I have compiled a dataset consisting of thousands of tweets using R.
The dataset basically looks like this:
Data <- data.frame(
X = c(1,2),
text = c("Hello @User1 #hashtag1, hello @User2 and @User3, #hashtag2", "Hello @User2 #hashtag3, hello @User1 and @User3, #hashtag4"),
screenname = c("author1", "author2")
)
Now I want to export this dataset to a Gephi supported graph format (see Supported Graph Formats - Gephi)
Whenever an "author" mentions a @user in the text, there should be a direct link from the author to the user. In the case above, the results should be like this:
author1 -> @User2
author1 -> @User3
author2 -> @User1
author2 -> @User3
How can I manipulate my dataset and export it to a Gephi supported Graph Format?
If possible, I would prefer GEXF or GraphML format. If that is not possible, I can also work with csv or a spreadsheet.
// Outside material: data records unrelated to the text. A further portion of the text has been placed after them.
(* ===== verification/Submitter.v ===== *)
(** * The revocation submitter

    [apps/revocation-submitter/index.ts]: the service that carries a signed revocation to
    the EntryPoint and, in its sponsored mode, first deposits what the account is short of.
    A request is a tree of questions ([prog]) to the chain and to the state the requests
    share; what may be asked, in what order and with which arguments, is the automaton
    [allowed]/[next]; [server_step] interleaves any number of requests over one limiter, one
    budget and one set of busy senders. *)

From Stdlib Require Import ZArith Lia Ascii String.
From stdpp Require Import base gmap strings list sets.
From S2P Require Import Prelude Ledger Toolkit Budget Guards X402 Net Json Codec Errors Revocation.
Open Scope string_scope.
Open Scope Z_scope.

(** ** What a request asks *)
Record OpReceipt := {
  succeeded : bool; gasUsed : Z; effectiveGasPrice : Z; l1Fee : jsval;
  (** [success] of its [UserOperationEvent]s. *)
  operations : list bool;
}.
(** Deposit, native balance, base fee and the relayer's balance, read together. *)
Record ChainState := { st_deposit : Z; st_native : Z; st_baseFee : option Z; st_relayer : Z }.

Inductive ask :=
  | now
  | read_revoked (d : Delegation) | read_nonce (sender : string) | read_state (sender : string)
  | read_hash (p : PackedUserOperation) | read_magic (sender hash signature : string)
  | read_balance
  | consume (key : string) (time : Z)
  | hold (amount time : Z) | settle_hold (h : BudgetHold) (charged time : Z)
  | send_deposit (call : RevocationCall) (gas maxFee tip : Z)
  | read_receipt (hash : string)
  | simulate (p : PackedUserOperation) | send_ops (p : PackedUserOperation) (maxFee tip : Z)
  | enter (sender : string) | leave (sender : string).

(** [name: message], the text of an error; of the account's own reads the causes are kept,
    and the text of something thrown that is no error is left out. *)
Definition raw_text (e : js_error) : string := err_name e ++ ": " ++ err_message e.
Definition class_name (c : error_class) : string :=
  match c with
  | PlainError => "Error"
  | RpcUnreachableBeforeBroadcast => "RpcUnreachableBeforeBroadcast"
  | SettlementStorageUnavailable => "SettlementStorageUnavailable"
  | Guards.SettlementPending _ => "SettlementPending"
  | Guards.ValidationError _ => "ValidationError"
  | Guards.BudgetExceeded _ => "BudgetExceeded"
  | RedemptionRejected => "RedemptionRejected"
  | Guards.ContractFunctionRevertedError => "ContractFunctionRevertedError"
  | ExecutionRevertedError => "ExecutionRevertedError"
  | HttpRequestError => "HttpRequestError"
  | TimeoutError => "TimeoutError"
  | LimitExceededRpcError => "LimitExceededRpcError"
  | ContractFunctionExecutionError => "ContractFunctionExecutionError"
  end.
Definition thrown_text (e : thrown) : string :=
  match e with NotAnError => "" | AnError c m _ _ => class_name c ++ ": " ++ m end.

(** [inr] is a throw, with its text. *)
Definition answer (q : ask) : Type :=
  match q with
  | now => Z
  | read_revoked _ => bool + string
  | read_nonce _ | read_balance => Z + string
  | read_state _ => ChainState + string
  | read_hash _ | read_magic _ _ _ => string + thrown
  | consume _ _ => bool
  | hold _ _ => option BudgetHold + string
  | settle_hold _ _ _ => unit + string
  | send_deposit _ _ _ _ | send_ops _ _ _ => string + string
  | read_receipt _ => OpReceipt + string
  | simulate _ => unit + string
  | enter _ => bool   (* whether the sender was busy *)
  | leave _ => unit
  end.

Inductive failure :=
  | SubmissionRefused (reason : string) (detail : list (string * string)) (httpStatus : Z)
  | Broke (message : string).
Inductive prog (A : Type) :=
  | Done (r : A + failure)
  | Ask (q : ask) (k : answer q → prog A).
Arguments Done {A}. Arguments Ask {A}.

Fixpoint pbind {A B} (p : prog A) (f : A + failure → prog B) : prog B :=
  match p with
  | Done r => f r
  | Ask q k => Ask q (λ a, pbind (k a) f)
  end.
Notation refuse_with reason detail status := (Done (inr (SubmissionRefused reason detail status))).
Notation "'get!' x := q 'in' k" :=
  (Ask q (λ r, match r with inr e => Done (inr (Broke e)) | inl x => k end))
  (at level 200, x pattern, q at level 100, k at level 200, right associativity).
Notation "'ask!' x := q 'in' k" := (Ask q (λ x, k))
  (at level 200, x name, q at level 100, k at level 200, right associativity).

(** ** How it is configured *)
Record SponsorConfig := {
  depositGas : Z; sc_maxFeePerGas : Z; sc_priorityFeePerGas : Z; minBalance : Z;
}.
Record SubmitterConfig := {
  sponsorConfig : option SponsorConfig;   (* [None] is the pinned mode *)
  cf_entryPoint : string; RELAYER_PRIORITY_FEE_WEI : Z;
}.
Record RevokeResponse := { rr_transaction : string; rr_delegationHash : string }.
(** Where a run can end. *)
Inductive ends {A} : prog A → A + failure → Prop :=
  | ends_done r : ends (Done r) r
  | ends_ask q k a r : possible q a → ends (k a) r → ends (Ask q k) r.
Lemma obeys_ends {A} show config s (Q : phase → A + failure → Prop) p r : ∀ ph,
  obeys show config s Q ph p → ends p r → ∃ ph', Q ph' r.
Proof.
  intros ph Hp He. revert ph Hp. induction He as [r|q k a r Hpos _ IH]; cbn [obeys]; intros ph Hp; [by exists ph|].
  destruct Hp as [_ Hk]. by eapply IH, Hk.
Qed.
End route.

(** What the sponsored service answers: its closed list, and the two words of the route. *)
Definition ANSWERS : list (string * Z) :=
  REFUSALS ++ [("rate_limited", 429); ("invalid_submission", 400); ("submission_failed", 502)].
I thought about solving this problem the whole night and made a few steps in the right direction (at least I hope so). But I need your help.
As mentioned above, I have basically the following dataset:
Data <- data.frame(
X = c(1,2),
text = c("Hello @User1 #hashtag1, hello @User2 and @User3, #hashtag2", "Hello @User2 #hashtag3, hello @User1 and @User3, #hashtag4"),
screenname = c("author1", "author2")
)
I want to export it to a GEXF format to use it in Gephi.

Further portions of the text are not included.